Total solar eclipse triggers dawn behavior in birds: insights from acoustic recordings and community science

Liz A Aguilar 1,2,*, Isaac Miller-Crews 1,2, Jeremy M Dobris 1,3, Jo Anne Tracy 4, Paul Macklin 3, Shantanu Dixit 3, Ryan A Jacobson 3, Rachel L Evans 1, Evan L McGuire 1, Daniel P Beverly 1,5, Dustin G Reichard 6,*, Kimberly A Rosvall 1,2,*
PMCID: PMC12925511  NIHMSID: NIHMS2142984  PMID: 41066559

Abstract

On April 8th 2024, a total solar eclipse disrupted light-dark cycles for North American birds during the lead-up to spring reproduction. Compiling over 10,000 community observations and AI analyses of nearly 100,000 vocalizations, we found that bird behavior was significantly affected by these few minutes of unexpected afternoon darkness. More than half of wild bird species changed their biological rhythms, with many producing a dawn chorus in the aftermath of the eclipse. This natural experiment underscores the power of light in structuring animal behavior: even when ‘night’ lasts for just four minutes, robust behavioral changes ensue.

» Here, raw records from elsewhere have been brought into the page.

(** X5: likewise a [ClientBackendResponse] returned by
    [mock_prepare_response] carries the status of the response it was given
    and what that response decoded to, and that status is neither a server
    error nor one of 400, 401, 403, 404, 409 and 422. *)
Theorem mock_prepare_response_returns_the_answer
    (phrase : Z → string) (valid : Z → bool) (reply : test_client.Response)
    (r : ClientBackendResponse.t) :
  outcome (MockTestClientBackend.mock_prepare_response phrase valid reply) = Return r →
  test_client.status_code reply = ClientBackendResponse.status_code r
  ∧ test_client.json reply = Return (PDict (ClientBackendResponse.response r))
  ∧ (ClientBackendResponse.status_code r ∉ [400; 401; 403; 404; 409; 422])
  ∧ ¬ 500 ≤ ClientBackendResponse.status_code r ≤ 599.
Proof.
  unfold outcome, MockTestClientBackend.mock_prepare_response. io_unfold.
  destruct (status_codes.is_server_error _) eqn:H5xx;
    [intros H; discriminate H |].
  apply is_server_error_false in H5xx.
  destruct (status_codes.is_client_error _);
    (destruct (test_client.json reply) as [body | err] eqn:Hjson;
       [| intros H; discriminate H];
     pose proof (filter_result_kinds phrase (test_client.status_code reply) body)
       as Hkinds;
     change (AioHttpClientBackend.filter_received_response phrase
               (test_client.status_code reply) body)
       with (MockTestClientBackend.mock_filter_received_response phrase
               (test_client.status_code reply) body) in Hkinds;
     destruct (MockTestClientBackend.mock_filter_received_response _ _ _)
       as [[] | err];
       [| intros H; discriminate H];
     unfold ClientBackendResponse.new;
     destruct (valid _); [destruct body |];
     cbn [fst]; intros H; try discriminate H;
     injection H as <-; done).
Qed.

Lemma mock_prepare_response_returns_the_answer_witness :
  outcome (MockTestClientBackend.mock_prepare_response reason_phrases http_status
             {| test_client.status_code := 202;
                test_client.json := Return (PDict {[ "queued" := PBool true ]}) |})
  = Return {| ClientBackendResponse.status_code := 202;
              ClientBackendResponse.response := {[ "queued" := PBool true ]} |}
  ∧ (202 ∉ [400; 401; 403; 404; 409; 422]).
Proof.
  assert (Hout :
    outcome (MockTestClientBackend.mock_prepare_response reason_phrases http_status
               {| test_client.status_code := 202;
                  test_client.json := Return (PDict {[ "queued" := PBool true ]}) |})
    = Return {| ClientBackendResponse.status_code := 202;
                ClientBackendResponse.response := {[ "queued" := PBool true ]} |})
    by reflexivity.
  split; [exact Hout |].
  exact (proj1 (proj2 (proj2
    (mock_prepare_response_returns_the_answer _ _ _ _ Hout)))).
Defined.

Humans have been captivated by total solar eclipses for millennia, and the 2024 “Great American Eclipse” on April 8 was no exception. April in North America is an interesting time for birds, many of which are preparing for their once-in-a-lifetime chance at reproduction. As tens of millions of people looked to the sky for their own once-in-a-lifetime experience, many wondered how wild birds would respond. After all, birds use light to time important behaviors on a seasonal and daily basis (1, 2). Since a total solar eclipse occurs in the same location once every three or four centuries (3), most free-living birds, like most people, have never seen day turn quickly to night, only to return again minutes later. Leveraging this natural experiment, we used autonomous recording units, machine learning, and community observations collected from Mexico to Canada to quantify how wild birds responded to this unexpected, and sudden, change in light.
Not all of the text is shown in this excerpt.